Unix is fast because it connects directly with everything using the file system. TCP, Input / Output, device drivers are all easily acessible

Separation of logic and Wiring

Pipes allow you to redirect input and output

Now you can have decoupled programs that can do even more

Main limitations is that it’s hard to have multiple inputs and outputs

Transparency and experimentation

Unix makes it very easy to see what’s happening

MapReduce and Distributed Filesystems

Like Unix tools, but distributed across potentially thousands of machines

Running MapReduce job normally does not modify input.
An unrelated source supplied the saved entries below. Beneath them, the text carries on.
(* ===== verification/Prelude.v ===== *)
(** * Hivebook web client: a verification development

    Hivebook turns a company's sources (GitHub, Google Docs, ...) into a knowledge
    base. Its browser client under [src/web] is a Next.js/React application: it
    signs the user in with OIDC, talks to the Go API over Connect (generated
    clients under [src/web/lib/gen]), follows live state over two server streams,
    and consists of an onboarding flow, an application shell and a set of pages.
    Beside it, [src/prototype] is a second application without a server: the pages the
    client is to get, over constant data, with a knowledge book, an authentication
    funnel, a style picker and admin pages. This library models both and proves what makes
    their parts correct.

    ** How the code is modelled

    A component is a Record of its state, an Inductive of the messages it can
    receive (user events, answers of calls, timers, stream pushes, new props) and an
    update function that returns the next state and the list of effects ([Proto.effect]);
    an asynchronous handler is cut at its [await]s, so that every interleaving is a
    sequence of messages. [Prelude.Machine] is the interface; [run] executes a
    sequence, and [run_invariant]/[run_effects] prove properties of all sequences.
    The [return (...)] of a component is a [View.view]: elements, meaningful
    attributes and handlers that carry messages; styling and icons are left out.
    What the repository does not define is a parameter: the locale tables of the
    engine are the class [JsString.Locale] (laws [LocaleLaws], instance
    [ascii_locale]), the protobuf timestamp conversion the class [Time.Wkt], text
    decoding and JSON parsing are arguments of [Directory.FileDetailPage], the command palette's
    matcher is an argument of [Controls.AppSearch], [Math.pow] an
    argument of [Accent.linear], which writes to [localStorage] succeed one of [Accent], and that it
    works at all one of [AuthFunnel]. The library that checks the API's field rules is the class
    [Contract.Protovalidate], with the documented meaning of the four rules the schema uses as
    [ProtovalidateLaws] (instance [schema_checker]); Postgres' [ILIKE], the registered connectors and
    the sources' verdict on a token are arguments of the handlers in [Api].
    The helpers of the prototype's book take the book as an argument; the
    theorems assume what [Book.WfBook] says of it, which [BOOK] satisfies.

    ** The files

    - [Prelude]: notations ([===], [??], [|||]), arrays, stable sort, dictionary lookup with
      [Object.prototype], the [Machine] interface, tactics, the hint database [hive].
    - [JsString]: strings as UTF-8, [trim], [split], [join], [replace], and the
      [Locale] class. [JsNumber]: IEEE-754 doubles, [Number(string)], [String(number)].
    - [Proto]: the messages of [web/lib/gen], call errors, effects. [View]: rendered
      output, its buttons and links, and the shared presentational components.
    - [Rules]: [web/lib/gen/buf/validate], the messages of the rule language of the schema.
      [Api]: the server's side of the client's calls, the guards and answers of the handlers in
      [api/internal/server], [integrations/internal/server] and the statements they run on the
      tenant's row. [Contract]: the field rules of [proto/hivebook] as data and as
      conditions, and the fate of the requests of every component at rules and handlers.
    - [Ui]: [web/components/ui], what the primitives the pages name render. [ProtoUi]: those of
      the prototype.
    - [Nav]: [lib/nav.ts], [lib/breadcrumb-leaf.ts], [components/app/app-context-bar.tsx],
      [components/app/spine.tsx]. [Frame]: [app/(app)/layout.tsx], which composes the gate, the
      rail with its bubbling clicks and its cookie, the bar and the jumper;
      [components/app/chrome-actions.tsx], [app/layout.tsx] and the placeholder pages.
    - [Services]: the remaining messages, the method tables and query bindings of
      [web/lib/gen], and [lib/telemetry.ts].
    - [Session]: [lib/session.ts], [lib/auth.ts], [lib/api/client.ts] (the concurrent
      interceptors), [components/providers.tsx], [components/app/app-gate.tsx], the
      entry, callback, silent-renew and signed-out pages.
    - [Streams]: [lib/api/use-connections-stream.ts], [lib/api/use-projects-stream.ts].
    - [Onboarding]: [lib/onboarding-*.ts], [components/onboarding], [app/onboarding].
    - [SyncSchedule]: [components/app/sync-schedule.tsx] and [humanizeInterval].
    - [Time]: [components/app/relative-time.tsx] and the audit log's [timeAgo].
    - [Directory]: the audit, members, files and file pages. [JsonViewer]: the tree
      of [components/app/json-viewer.tsx].
    - [Controls]: settings, [confirm-dialog.tsx], [app-search.tsx],
      [theme-provider.tsx], [app/error.tsx].
    - [Manage]: the manage page of a source with its asynchronous save, built on
      [SyncSchedule] and the dialog of [Controls]; [connector-projects.tsx], [project-status.tsx],
      [connection-status.tsx].
    - [Sources]: the list, the details page, the gallery and the token form.
    - [Filters]: the add-filter menu and the filter list of [components/filters.tsx] (which
      no page uses yet); [FilterEditors]: its text input, operator dropdown, options popover
      and the submenu composed with the menu. Regular expressions are an argument.
      [FilterLabels]: the texts, how overrides are merged, and that they are only text.

    Of the prototype:
    - [Url]: [encodeURIComponent] and query strings. [Markers]: the split at citation
      markers, [split(/(\[\d+\])/g)]. [Book]: [lib/mock-book.ts], its data and helpers.
    - [BookPages]: the entry page and the console under [app/(app)/book]. [BookNav]: the tree,
      the context bar, corpus search and command menu of [components/app], the ask page.
    - [AuthFunnel]: [components/auth] and the pages of [app/(auth)], with a clock and timers.
    - [Accent]: [lib/accent-palettes.ts], [lib/fonts.ts], [components/brand/accent-provider.tsx]
      and [style-picker.tsx], on doubles.
    - [AuthChrome]: [app/(auth)/layout.tsx], [app/layout.tsx] and the other parts of
      [components/brand] and [components/icons].
    - [Admin]: [lib/mock-admin.ts], [lib/mock-data.ts], [components/app/page-kit.tsx] and
      the ten admin pages. [Walkthrough]: the rail and frame, the onboarding, the end pages of
      [app/(auth)] and the index; the onboarding steps are those of [Onboarding] (one file).

    ** What the theorems show

    - Session: token renewal is single-flight and spaced, loses no waiter, and a call
      goes on the wire at most twice; the gate signs out, routes or retries exactly as
      its policy says; it does not loop with the onboarding gate.
    - Streams: reconnection delays are bounded, an outage heals, a rejected
      credential or an unmount ends the loop; one hook simulates the other.
    - Manage: what a save sends, its protocol on success and failure in any order of
      the answers, select-all, the order of the list, deletion behind the typed title.
    - Onboarding: the steps are a chain with inverse moves; answers persist; the
      submission follows the clicks.
    - Contract: with which code the API refuses, and when it answers, what the onboarding, the
      forms and the pages of a source send: a missing or another region, texts that are too
      long, an interval above thirty days; and that the search of the manage page shows
      everything.
    - Ui, ProtoUi: the primitives keep the texts, buttons and links of a page, so what is proved of
      a page holds of what is rendered; a caller's properties win; items follow their toggle group.
    - SyncSchedule and Time: round trips and bounds of the arithmetic on doubles and integers.
    - Filters, FilterEditors: the keyboard highlight stays in range, a multi-select session
      refines toggling a set, Enter and click agree, selections keep their bounds.
    - Book: the breadcrumb loop ends exactly on acyclic data, the stack of
      [descendantsOf] finds the subtree, roll-ups grow on the way up and add up.
    - Markers, BookPages, BookNav: texts are cut at their markers in one way, a marker opens
      its citation, every page renders and its links exist, a rebuild is requested once, the
      filtered tree shows exactly the matches, a crumb leads to a shorter trail.
    - AuthChrome: the spotlight has one frame pending and none after the page has gone; which
      pages take the focus.
    - AuthFunnel: a submitted form goes through (liveness over the pending timers), and
      only a new password opens the onboarding. Accent: the picker paints in full from any stored
      choice, a stored text that is no JSON takes the page down.
    - Walkthrough: the workspace slug is canonical; the steps need a name (but for the browser's
      buttons and clicks on a step that is leaving) and end.
    - Frame: what a click on any element of the rail does, and that a reload shows the rail
      as it was; the frame is shown to onboarded sessions only.
    - Nav, Directory, JsonViewer, Controls, Sources: invariants and functional
      behaviour of the remaining surfaces.
    Several theorems record behaviour that departs from the comments beside the code (an
    application shown while signing out, answers dropped by a failed refetch, edits
    lost during a save, an interval without an upper bound, a search that is not passed on, and others).

    ** Bounds and fuel

    [drop_tokens] of [trim] takes the length of its input as fuel, and every step
    removes a byte ([drop_tokens_settled]). [shortest] tries the 17 digits after which a
    double round-trips. [read_on] takes how often a reader would press Next; any number that is
    enough for the pages of the log gives the same pages ([audit_pages_tile]). [pathOf], [descendantsOf], [matches] and [render_node]
    take the length of the book: enough on a well-formed book, and for [pathOf] decisive on
    any ([pathOf_ends_iff_acyclic]). [split_markers] takes the length of the text, and every
    step consumes a character ([split_loop_cut]). [AuthFunnel.wait] fires at most one timer
    per step; [submission_goes_through] shows finitely many suffice. Everything else is
    structural recursion.

    ** What is not modelled

    Of the Go services ([src/api], [src/integrations]) only the handlers in [Api]: sessions, members,
    OAuth, streams, workflows and storage, infrastructure and documentation are
    left out. A navigation ([router.push]) is taken to arrive at once, and the pages of the
    authentication funnel to leave without the exit animation (the walkthrough's is modelled). Of both applications: what Radix, cmdk, sonner and the other packages below the
    primitives render, class strings, the binary schema descriptors, font files,
    the paths of icons and logos, animation and style. When a
    menu of the rail is open is Radix's affair: a click in its content is one while it is.
    A cookie's expiry after thirty days is not modelled. *)
From stdpp Require Import base gmap list strings pretty.
From Stdlib Require Import ZArith Lia Sorted.
(* ===== verification/Rules.v ===== *)
(** * The rule language of the API's messages

    Models the messages of [web/lib/gen/buf/validate/validate_pb.ts], in which the schema
    declares what a field must satisfy, and the ones that report a violation. A rule with explicit
    presence is an [option]. The library that checks the rules (protovalidate) is not
    part of the repository: [Contract] takes it as an argument. *)
From stdpp Require Import base list strings.
From Stdlib Require Import ZArith.
From S2P Require Import Prelude JsString JsNumber Proto.
#[local] Open Scope string_scope.
#[local] Open Scope list_scope.
#[local] Open Scope Z_scope.

(** ** The messages *)

Record Rule := mkRule { rule_id : string; rule_message : string; rule_expression : string }.
Record MessageOneofRule := mkMessageOneofRule { mor_fields : list string; mor_required : bool }.
Record MessageRules := mkMessageRules {
  mr_celExpression : list string; mr_cel : list Rule; mr_oneof : list MessageOneofRule }.
Record OneofRules := mkOneofRules { or_required : bool }.
Record PredefinedRules := mkPredefinedRules { pr_cel : list Rule }.

Inductive Ignore := UNSPECIFIED | IF_ZERO_VALUE | ALWAYS.
#[export] Instance Ignore_eq_dec : EqDecision Ignore.
Proof. solve_decision. Defined.
Inductive KnownRegex := REGEX_UNSPECIFIED | HTTP_HEADER_NAME | HTTP_HEADER_VALUE.

(** The two oneofs of an ordered type; no case set is [None]. *)
Inductive LessThan (A : Type) := Lt (v : A) | Lte (v : A).
Inductive GreaterThan (A : Type) := Gt (v : A) | Gte (v : A).
Arguments Lt {A} v. Arguments Lte {A} v. Arguments Gt {A} v. Arguments Gte {A} v.

(** The fields the numeric rule messages and [DurationRules] have in common. *)
Record OrderRules (A : Type) := mkOrderRules {
  const : option A; lessThan : option (LessThan A); greaterThan : option (GreaterThan A);
  in_ : list A; notIn : list A; example : list A }.
Arguments mkOrderRules {A} _ _ _ _ _ _.
Arguments const {A} _. Arguments lessThan {A} _. Arguments greaterThan {A} _.
Arguments in_ {A} _. Arguments notIn {A} _. Arguments example {A} _.

Record FloatRules := mkFloatRules { float_order : OrderRules JsNumber; float_finite : bool }.
Record DoubleRules := mkDoubleRules { double_order : OrderRules JsNumber; double_finite : bool }.
Definition Int32Rules := OrderRules Z.
Definition Int64Rules := OrderRules Z.
Definition UInt32Rules := OrderRules Z.
Definition UInt64Rules := OrderRules Z.
Definition SInt32Rules := OrderRules Z.
Definition SInt64Rules := OrderRules Z.
Definition Fixed32Rules := OrderRules Z.
Definition Fixed64Rules := OrderRules Z.
Definition SFixed32Rules := OrderRules Z.
Definition SFixed64Rules := OrderRules Z.

Record BoolRules := mkBoolRules { bool_const : option bool; bool_example : list bool }.

Inductive StringWellKnown :=
| email (b : bool) | hostname (b : bool) | ip (b : bool) | ipv4 (b : bool) | ipv6 (b : bool) | uri (b : bool)
| uriRef (b : bool) | address (b : bool) | uuid (b : bool) | tuuid (b : bool) | ipWithPrefixlen (b : bool)
| ipv4WithPrefixlen (b : bool) | ipv6WithPrefixlen (b : bool) | ipPrefix (b : bool) | ipv4Prefix (b : bool)
| ipv6Prefix (b : bool) | hostAndPort (b : bool) | ulid (b : bool) | protobufFqn (b : bool)
| protobufDotFqn (b : bool) | wellKnownRegex (r : KnownRegex).

Record StringRules := mkStringRules {
  str_const : option string; len : option Z; minLen : option Z; maxLen : option Z;
  lenBytes : option Z; minBytes : option Z; maxBytes : option Z; pattern : option string;
  str_prefix : option string; str_suffix : option string; contains : option string; notContains : option string;
  str_in : list string; str_notIn : list string; wellKnown : option StringWellKnown;
  strict : option bool; str_example : list string }.

Inductive BytesWellKnown := bytes_ip (b : bool) | bytes_ipv4 (b : bool) | bytes_ipv6 (b : bool) | bytes_uuid (b : bool).

Definition octets := list Byte.byte.
#[export] Instance byte_eq_dec : EqDecision Byte.byte := Byte.byte_eq_dec.

Record BytesRules := mkBytesRules {
  b_const : option octets; b_len : option Z; b_minLen : option Z; b_maxLen : option Z; b_pattern : option string;
  b_prefix : option octets; b_suffix : option octets; b_contains : option octets;
  b_in : list octets; b_notIn : list octets; b_wellKnown : option BytesWellKnown; b_example : list octets }.

Record EnumRules := mkEnumRules {
  enum_const : option Z; definedOnly : bool; enum_in : list Z; enum_notIn : list Z; enum_example : list Z }.

(** Parametric in the rules of their elements, which are [FieldRules] again. *)
Record RepeatedRules (F : Type) := mkRepeatedRules {
  minItems : option Z; maxItems : option Z; unique_items : bool; items : option F }.
Record MapRules (F : Type) := mkMapRules {
  minPairs : option Z; maxPairs : option Z; keys : option F; values : option F }.
Arguments mkRepeatedRules {F} _ _ _ _. Arguments mkMapRules {F} _ _ _ _.

Record AnyRules := mkAnyRules { any_in : list string; any_notIn : list string }.

Record Duration := mkDuration { dur_seconds : Z; dur_nanos : Z }.
Definition DurationRules := OrderRules Duration.

Record FieldMaskRules := mkFieldMaskRules {
  mask_const : option (list string); mask_in : list string; mask_notIn : list string; mask_example : list (list string) }.

Inductive TimeBelow := TLt (t : Timestamp) | TLte (t : Timestamp) | LtNow (b : bool).
Inductive TimeAbove := TGt (t : Timestamp) | TGte (t : Timestamp) | GtNow (b : bool).
Record TimestampRules := mkTimestampRules {
  time_const : option Timestamp; time_lessThan : option TimeBelow; time_greaterThan : option TimeAbove;
  within : option Duration; time_example : list Timestamp }.

(** The [type] oneof of [FieldRules], in the rules of elements. *)
Inductive FieldType (F : Type) :=
| float (r : FloatRules) | double (r : DoubleRules) | int32 (r : Int32Rules) | int64 (r : Int64Rules)
| uint32 (r : UInt32Rules) | uint64 (r : UInt64Rules) | sint32 (r : SInt32Rules) | sint64 (r : SInt64Rules)
| fixed32 (r : Fixed32Rules) | fixed64 (r : Fixed64Rules) | sfixed32 (r : SFixed32Rules) | sfixed64 (r : SFixed64Rules)
| bool_ (r : BoolRules) | string_ (r : StringRules) | bytes_ (r : BytesRules) | enum (r : EnumRules)
| repeated (r : RepeatedRules F) | map_ (r : MapRules F) | any (r : AnyRules)
| duration (r : DurationRules) | fieldMask (r : FieldMaskRules) | timestamp (r : TimestampRules).
Arguments float {F} r. Arguments double {F} r. Arguments int32 {F} r. Arguments int64 {F} r.
Arguments uint32 {F} r. Arguments uint64 {F} r. Arguments sint32 {F} r. Arguments sint64 {F} r.
Arguments fixed32 {F} r. Arguments fixed64 {F} r. Arguments sfixed32 {F} r. Arguments sfixed64 {F} r.
Arguments bool_ {F} r. Arguments string_ {F} r. Arguments bytes_ {F} r. Arguments enum {F} r.
Arguments repeated {F} r. Arguments map_ {F} r. Arguments any {F} r.
Arguments duration {F} r. Arguments fieldMask {F} r. Arguments timestamp {F} r.

Inductive FieldRules := mkFieldRules
  (celExpression : list string) (cel : list Rule) (required : bool) (ignore : Ignore) (type : option (FieldType FieldRules)).

Definition required (f : FieldRules) : bool := let '(mkFieldRules _ _ r _ _) := f in r.
Definition ignore (f : FieldRules) : Ignore := let '(mkFieldRules _ _ _ i _) := f in i.

(** ** What a violation reports *)

(** [FieldDescriptorProto.Type], by its number. *)
Definition FieldDescriptorProto_Type := Z.

Inductive Subscript :=
| index (i : Z) | boolKey (b : bool) | intKey (z : Z) | uintKey (z : Z) | stringKey (s : string).
Record FieldPathElement := mkFieldPathElement {
  fieldNumber : Z; fieldName : string; fieldType : FieldDescriptorProto_Type; keyType : FieldDescriptorProto_Type;
  valueType : FieldDescriptorProto_Type; subscript : option Subscript }.
Record FieldPath := mkFieldPath { elements : list FieldPathElement }.
Record Violation := mkViolation {
  v_field : option FieldPath; v_rule : option FieldPath; ruleId : string; v_message : string; forKey : bool }.
Record Violations := mkViolations { violations : list Violation }.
Map reduce read and write files on distributed filesystem

Hadoop’s implementation of MapReduce, HDFS(Hadoop Distributed File System) There’s QFS, AWS S3, Azure Blob, but we’ll focus on HDFS

HDFS is based on shared-nonthing principle

HDFS has a daemon process running on each machine, exposing a network service taht allows other nodes to access files stored on that machine

MapReduce Job Execution

MapReduce is a programming framework with which you can write code to process large datasets in a distributed filesystem like HDFS

step 1 -> Break files into records step 2 -> Map them step 4 -> Count them to Reduce

To create MapReduce job, implement two callback functions

This is pretty confusing honestly, doesn’t feel like what I thought mapreduce was

Distributed Execution of MapReduce

Mapper and Reducer only operate on one record, so they don’t know where input and output come from. Can work on many machines

Key / Value Pairs must be sorted, but dataset it too large to use conventional algorithm

Each map task partitions it’s output by reducer, based on hash of key. Partitions are written to a sorted file

Then “shuffle” occurs (basically sorting imo)

When data is ready, it tells the reducer that it can start

MapReduce Workflows

MapReduce is chained together. One MapReduce isn’t enough, it’s only give the number of page views per URL.

Hadoop’s doesn’t have support for these workflows. Must explicitly be done. First job will write output to directory in HDFS. Second job will read that directory as input and reduce on that.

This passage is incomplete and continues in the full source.